==== Entries supplied

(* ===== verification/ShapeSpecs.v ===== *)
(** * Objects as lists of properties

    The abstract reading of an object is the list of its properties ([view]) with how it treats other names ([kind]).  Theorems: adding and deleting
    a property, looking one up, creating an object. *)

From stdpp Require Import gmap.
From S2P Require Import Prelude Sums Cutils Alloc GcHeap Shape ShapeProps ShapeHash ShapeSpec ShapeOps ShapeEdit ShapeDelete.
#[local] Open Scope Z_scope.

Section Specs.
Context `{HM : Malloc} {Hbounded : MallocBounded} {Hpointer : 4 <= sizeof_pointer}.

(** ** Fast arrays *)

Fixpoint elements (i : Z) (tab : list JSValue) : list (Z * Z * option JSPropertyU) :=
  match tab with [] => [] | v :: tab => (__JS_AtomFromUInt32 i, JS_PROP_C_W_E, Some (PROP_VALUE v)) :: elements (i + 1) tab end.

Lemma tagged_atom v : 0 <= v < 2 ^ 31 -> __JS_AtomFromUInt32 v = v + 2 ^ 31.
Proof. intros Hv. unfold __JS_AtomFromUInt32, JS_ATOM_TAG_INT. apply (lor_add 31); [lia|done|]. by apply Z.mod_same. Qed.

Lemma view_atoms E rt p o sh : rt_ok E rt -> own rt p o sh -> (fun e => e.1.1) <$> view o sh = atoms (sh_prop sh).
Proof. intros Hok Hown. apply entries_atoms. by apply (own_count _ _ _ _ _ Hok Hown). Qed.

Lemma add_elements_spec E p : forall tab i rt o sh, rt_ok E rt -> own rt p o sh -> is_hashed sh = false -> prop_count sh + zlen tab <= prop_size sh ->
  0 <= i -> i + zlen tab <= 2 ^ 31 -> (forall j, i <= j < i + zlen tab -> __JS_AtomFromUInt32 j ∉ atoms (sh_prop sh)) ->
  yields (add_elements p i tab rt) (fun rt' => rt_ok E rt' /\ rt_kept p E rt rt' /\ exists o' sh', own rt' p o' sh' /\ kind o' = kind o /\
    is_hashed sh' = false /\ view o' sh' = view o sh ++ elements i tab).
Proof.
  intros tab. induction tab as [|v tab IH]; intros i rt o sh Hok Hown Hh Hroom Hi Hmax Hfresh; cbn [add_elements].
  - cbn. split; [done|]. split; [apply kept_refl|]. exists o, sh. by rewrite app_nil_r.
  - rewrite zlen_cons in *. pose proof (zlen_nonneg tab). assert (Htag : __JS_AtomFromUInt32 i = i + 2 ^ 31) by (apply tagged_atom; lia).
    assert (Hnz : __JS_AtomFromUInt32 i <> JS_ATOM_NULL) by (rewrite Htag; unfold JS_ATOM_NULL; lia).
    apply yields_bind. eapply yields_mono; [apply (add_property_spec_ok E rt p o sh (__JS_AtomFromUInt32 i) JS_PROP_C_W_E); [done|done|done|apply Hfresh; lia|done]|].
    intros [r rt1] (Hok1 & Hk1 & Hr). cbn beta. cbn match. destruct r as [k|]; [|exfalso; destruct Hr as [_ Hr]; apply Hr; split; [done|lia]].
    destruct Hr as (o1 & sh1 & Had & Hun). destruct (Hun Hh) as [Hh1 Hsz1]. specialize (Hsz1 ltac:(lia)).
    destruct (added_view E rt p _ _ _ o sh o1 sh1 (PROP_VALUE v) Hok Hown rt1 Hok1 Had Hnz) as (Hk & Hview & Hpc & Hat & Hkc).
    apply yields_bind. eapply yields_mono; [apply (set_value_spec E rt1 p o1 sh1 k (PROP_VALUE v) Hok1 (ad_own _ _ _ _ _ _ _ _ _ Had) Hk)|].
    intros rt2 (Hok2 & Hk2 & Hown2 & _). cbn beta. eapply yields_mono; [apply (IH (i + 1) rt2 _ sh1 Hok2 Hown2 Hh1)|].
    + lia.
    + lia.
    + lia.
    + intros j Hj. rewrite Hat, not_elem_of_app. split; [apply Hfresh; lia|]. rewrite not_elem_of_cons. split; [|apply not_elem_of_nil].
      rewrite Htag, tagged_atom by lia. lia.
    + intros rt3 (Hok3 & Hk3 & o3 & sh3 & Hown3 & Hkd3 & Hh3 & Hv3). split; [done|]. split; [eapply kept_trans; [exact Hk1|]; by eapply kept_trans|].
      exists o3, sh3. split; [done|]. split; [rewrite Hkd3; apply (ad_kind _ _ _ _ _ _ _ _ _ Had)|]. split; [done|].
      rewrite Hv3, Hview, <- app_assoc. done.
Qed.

========
==== Entries supplied

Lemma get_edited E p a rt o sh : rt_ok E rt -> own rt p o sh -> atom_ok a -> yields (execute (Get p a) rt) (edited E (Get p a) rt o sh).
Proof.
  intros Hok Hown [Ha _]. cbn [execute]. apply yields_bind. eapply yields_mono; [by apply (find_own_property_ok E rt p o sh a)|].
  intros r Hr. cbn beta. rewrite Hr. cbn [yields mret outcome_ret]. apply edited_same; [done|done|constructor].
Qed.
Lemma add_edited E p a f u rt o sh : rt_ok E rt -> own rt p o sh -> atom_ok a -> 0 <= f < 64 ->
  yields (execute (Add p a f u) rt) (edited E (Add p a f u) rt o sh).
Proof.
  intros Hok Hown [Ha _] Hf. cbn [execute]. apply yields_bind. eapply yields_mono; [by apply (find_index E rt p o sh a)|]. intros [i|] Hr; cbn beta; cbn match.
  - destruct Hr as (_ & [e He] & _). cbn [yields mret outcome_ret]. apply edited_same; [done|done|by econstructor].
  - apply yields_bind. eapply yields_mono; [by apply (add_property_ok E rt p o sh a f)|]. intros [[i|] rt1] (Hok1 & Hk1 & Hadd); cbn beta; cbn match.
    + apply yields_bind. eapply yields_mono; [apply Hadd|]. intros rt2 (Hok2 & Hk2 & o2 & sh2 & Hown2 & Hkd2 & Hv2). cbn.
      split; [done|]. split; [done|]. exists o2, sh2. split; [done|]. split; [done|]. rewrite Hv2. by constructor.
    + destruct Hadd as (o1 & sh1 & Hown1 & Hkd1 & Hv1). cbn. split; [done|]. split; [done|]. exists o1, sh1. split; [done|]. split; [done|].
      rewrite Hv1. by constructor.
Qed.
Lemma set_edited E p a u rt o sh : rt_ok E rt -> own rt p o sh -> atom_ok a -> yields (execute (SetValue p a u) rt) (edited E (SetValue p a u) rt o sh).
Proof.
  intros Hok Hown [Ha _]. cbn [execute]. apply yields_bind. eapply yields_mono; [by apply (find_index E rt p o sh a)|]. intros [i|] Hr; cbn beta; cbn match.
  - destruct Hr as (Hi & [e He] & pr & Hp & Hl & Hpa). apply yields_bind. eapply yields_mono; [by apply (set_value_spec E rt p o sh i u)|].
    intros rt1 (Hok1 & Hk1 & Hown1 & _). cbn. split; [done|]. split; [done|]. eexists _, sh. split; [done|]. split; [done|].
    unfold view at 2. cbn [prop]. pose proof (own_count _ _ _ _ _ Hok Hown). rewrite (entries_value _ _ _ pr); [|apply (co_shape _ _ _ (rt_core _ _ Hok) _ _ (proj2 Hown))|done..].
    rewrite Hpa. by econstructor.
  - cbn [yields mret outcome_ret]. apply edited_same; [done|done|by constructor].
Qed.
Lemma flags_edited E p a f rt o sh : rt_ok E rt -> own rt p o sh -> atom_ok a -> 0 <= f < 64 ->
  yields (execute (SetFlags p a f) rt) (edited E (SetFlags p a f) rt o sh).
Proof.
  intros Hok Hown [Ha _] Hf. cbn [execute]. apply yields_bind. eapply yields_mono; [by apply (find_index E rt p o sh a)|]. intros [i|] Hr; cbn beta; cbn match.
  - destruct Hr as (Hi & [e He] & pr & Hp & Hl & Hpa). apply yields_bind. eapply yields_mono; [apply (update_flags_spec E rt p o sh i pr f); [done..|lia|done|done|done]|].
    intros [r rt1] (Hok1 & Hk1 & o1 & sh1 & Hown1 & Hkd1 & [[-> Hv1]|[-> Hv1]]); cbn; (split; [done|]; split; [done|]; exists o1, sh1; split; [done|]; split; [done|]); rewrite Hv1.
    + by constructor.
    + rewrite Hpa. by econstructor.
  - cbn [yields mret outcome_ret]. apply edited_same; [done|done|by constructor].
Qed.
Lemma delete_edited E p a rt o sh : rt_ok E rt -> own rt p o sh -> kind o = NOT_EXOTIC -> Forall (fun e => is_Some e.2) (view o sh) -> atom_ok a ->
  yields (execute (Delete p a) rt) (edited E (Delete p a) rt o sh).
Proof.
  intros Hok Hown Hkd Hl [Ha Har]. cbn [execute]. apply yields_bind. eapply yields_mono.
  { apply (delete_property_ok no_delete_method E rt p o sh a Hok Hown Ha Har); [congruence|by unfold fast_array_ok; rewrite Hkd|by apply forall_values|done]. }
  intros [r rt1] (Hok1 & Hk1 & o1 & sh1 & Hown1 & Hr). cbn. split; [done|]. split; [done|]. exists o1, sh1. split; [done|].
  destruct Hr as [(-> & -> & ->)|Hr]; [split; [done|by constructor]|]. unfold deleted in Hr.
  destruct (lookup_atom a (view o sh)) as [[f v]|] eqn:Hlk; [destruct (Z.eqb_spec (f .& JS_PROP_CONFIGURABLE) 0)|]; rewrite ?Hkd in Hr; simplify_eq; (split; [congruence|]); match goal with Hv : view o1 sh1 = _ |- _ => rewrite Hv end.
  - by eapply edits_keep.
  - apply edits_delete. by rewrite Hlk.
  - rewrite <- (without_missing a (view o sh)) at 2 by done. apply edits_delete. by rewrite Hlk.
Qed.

========

How to complete this task -
For each line above that includes "Hview", copy the line.

Worked solution -
    destruct (added_view E rt p _ _ _ o sh o1 sh1 (PROP_VALUE v) Hok Hown rt1 Hok1 Had Hnz) as (Hk & Hview & Hpc & Hat & Hkc).
      rewrite Hv3, Hview, <- app_assoc. done.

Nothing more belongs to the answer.